Indonesia: Bebaskan Para Aktivis Damai Papua

Tuntutan Makar Tak Masuk Akal terhadap 22 Demonstran

 

Papuan students shout slogans during a rally in Jakarta, Indonesia on August 28, 2019. Students and activists gathered for a protest supporting West Papua, calling for independence from Indonesia, and demanding racial justice in Surabaya, East Java.  © 2019 Andrew Gal/NurPhoto via Getty Images

(Jakarta) - Otoritas Indonesia seharusnya membatalkan tuntutan makar dan membebaskan sekurangnya 22 aktivis yang ditahan sejak Agustus 2019 karena sejumlah aksi damai mereka terkait Papua, ujar Human Rights Watch hari ini. Penuntutan sewenang-wenang ini menunjukkan kemunduran pemerintahan Presiden Joko Widodo dalam menangani situasi hak asasi manusia di provinsi Papua dan Papua Barat.

Menjelang "Hari Kemerdekaan" yang dirayakan oleh para nasionalis Papua pada 1 Desember, diplomat-diplomat asing dan para pejabat PBB seharusnya memantau demonstrasi-demonstrasi di Papua dan Papua Barat serta bagaimana penegakan hukum Indonesia menanggapinya.

"Papua mungkin topik yang sensitif di Indonesia, tetapi itu bukan dalih untuk menangkapi dan memenjarakan orang-orang yang menyatakan pendapat secara damai," ujar Elaine Pearson dari Human Rights Watch. "Pihak berwenang semestinya membatalkan tuntutan dan segera membebaskan mereka yang ditahan hanya karena kedapatan membawa bendera atau mengadakan unjuk rasa."
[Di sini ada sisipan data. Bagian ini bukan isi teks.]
(** C11. Routers that gossip converge.  Suppose the events of a node are numbered
    once each, none follows its shutdown and its routing info is constant, and no
    two different checks of a node are taken at the same instant.  Take routers
    that start empty, receive any of the events and checks and merge each other's
    states, in any order and any number of times.  Then two routers that have
    received the same events and checks, themselves or through their peers, are
    in the same state.  Merging the states of any two is symmetric, merging the
    result again with either changes nothing and reports no change, and the nodes
    reported as changed are exactly those whose agent or health entry changed. *)
Theorem gossiping_routers_converge {U : UrlLib} {I : UuidLib} {T : TimestampLib} {UL : UrlLaws U} {R : RangeOrder} {S : SliceSort}
    (sent : NodeEvent → Prop) (made : Check → Prop) (r s : Router) es cs es' cs' :
  well_behaved sent made → gossiped sent made r es cs → gossiped sent made s es' cs' →
  ((∀ e, e ∈ es ↔ e ∈ es') → (∀ c, c ∈ cs ↔ c ∈ cs') → r = s) ∧
  let '(m, c) := Router_MergeState r s in
  (Router_MergeState s r).1 = m ∧
  Router_MergeState m r = (m, no_change) ∧ Router_MergeState m s = (m, no_change) ∧
  (∀ k, k ∈ NodeIDs c ↔ Agents m !! k ≠ Agents r !! k ∨ Health m !! k ≠ Health r !! k).
Proof.
  intros WB Hr Hs. pose proof (gossiped_received sent made r es cs Hr) as Rr. pose proof (gossiped_received sent made s es' cs' Hs) as Rs.
  pose proof (gossiped_knows sent made WB r es cs Hr) as Kr. pose proof (gossiped_knows sent made WB s es' cs' Hs) as Ks.
  split; [by eapply knows_unique|].
  destruct (knows_compatible sent made WB r es cs s es' cs' Rr Rs Kr Ks) as (Wr & Ws & Hc).
  pose proof (Router_MergeState_converges r s Wr Ws Hc) as H. destruct (Router_MergeState r s) as [m c].
  destruct H as (H1 & H2 & H3 & _ & _ & _ & H4). by split_and!.
Qed.

(** One router hears of a node's heartbeat and checks it, the other receives the
    event of its shutdown; they exchange their states in either order. *)
Definition demo_beat : @NodeEvent text_url := MkNodeEvent 3 (demo_id 1) 8 (Some (MkHeartbeat None None)).
Definition demo_last : @NodeEvent text_url := MkNodeEvent 4 (demo_id 1) 9 None.
Definition demo_seen : @Check text_url := demo_check7 1 200.
Definition demo_hears : @Router text_url := (Router_MergeHealthcheck (S:=insertion_slice_sort) (Router_MergeNodeEvent zero_router demo_beat).1 demo_seen).1.
Definition demo_told : @Router text_url := (Router_MergeNodeEvent zero_router demo_last).1.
Setiap tahun, orang-orang Papua berupaya mengibarkan bendera nasional Bintang Kejora. Tindakan itu kerap kali berujung benturan dengan pasukan-pasukan keamanan setempat yang memandangnya sebagai perbuatan makar terhadap Republik Indonesia.

Human Rights Watch tidak berpihak kepada klaim-klaim rakyat Papua tentang penentuan nasib sendiri, tetapi mendukung hak setiap orang, termasuk para pejuang kemerdekaan, untuk mengungkapkan pandangan-pandangan politik mereka secara damai tanpa perlu takut masuk penjara atau bermacam bentuk balasan lainnya. Penangkapan dan pemenjaraan orang-orang yang turut serta dalam upacara-upacara damai pengibaran bendera merupakan tindakan semena-mena yang melanggar Kovenan Internasional Hak-Hak Sipil dan Politik (ICCPR), yang diakui oleh Indonesia.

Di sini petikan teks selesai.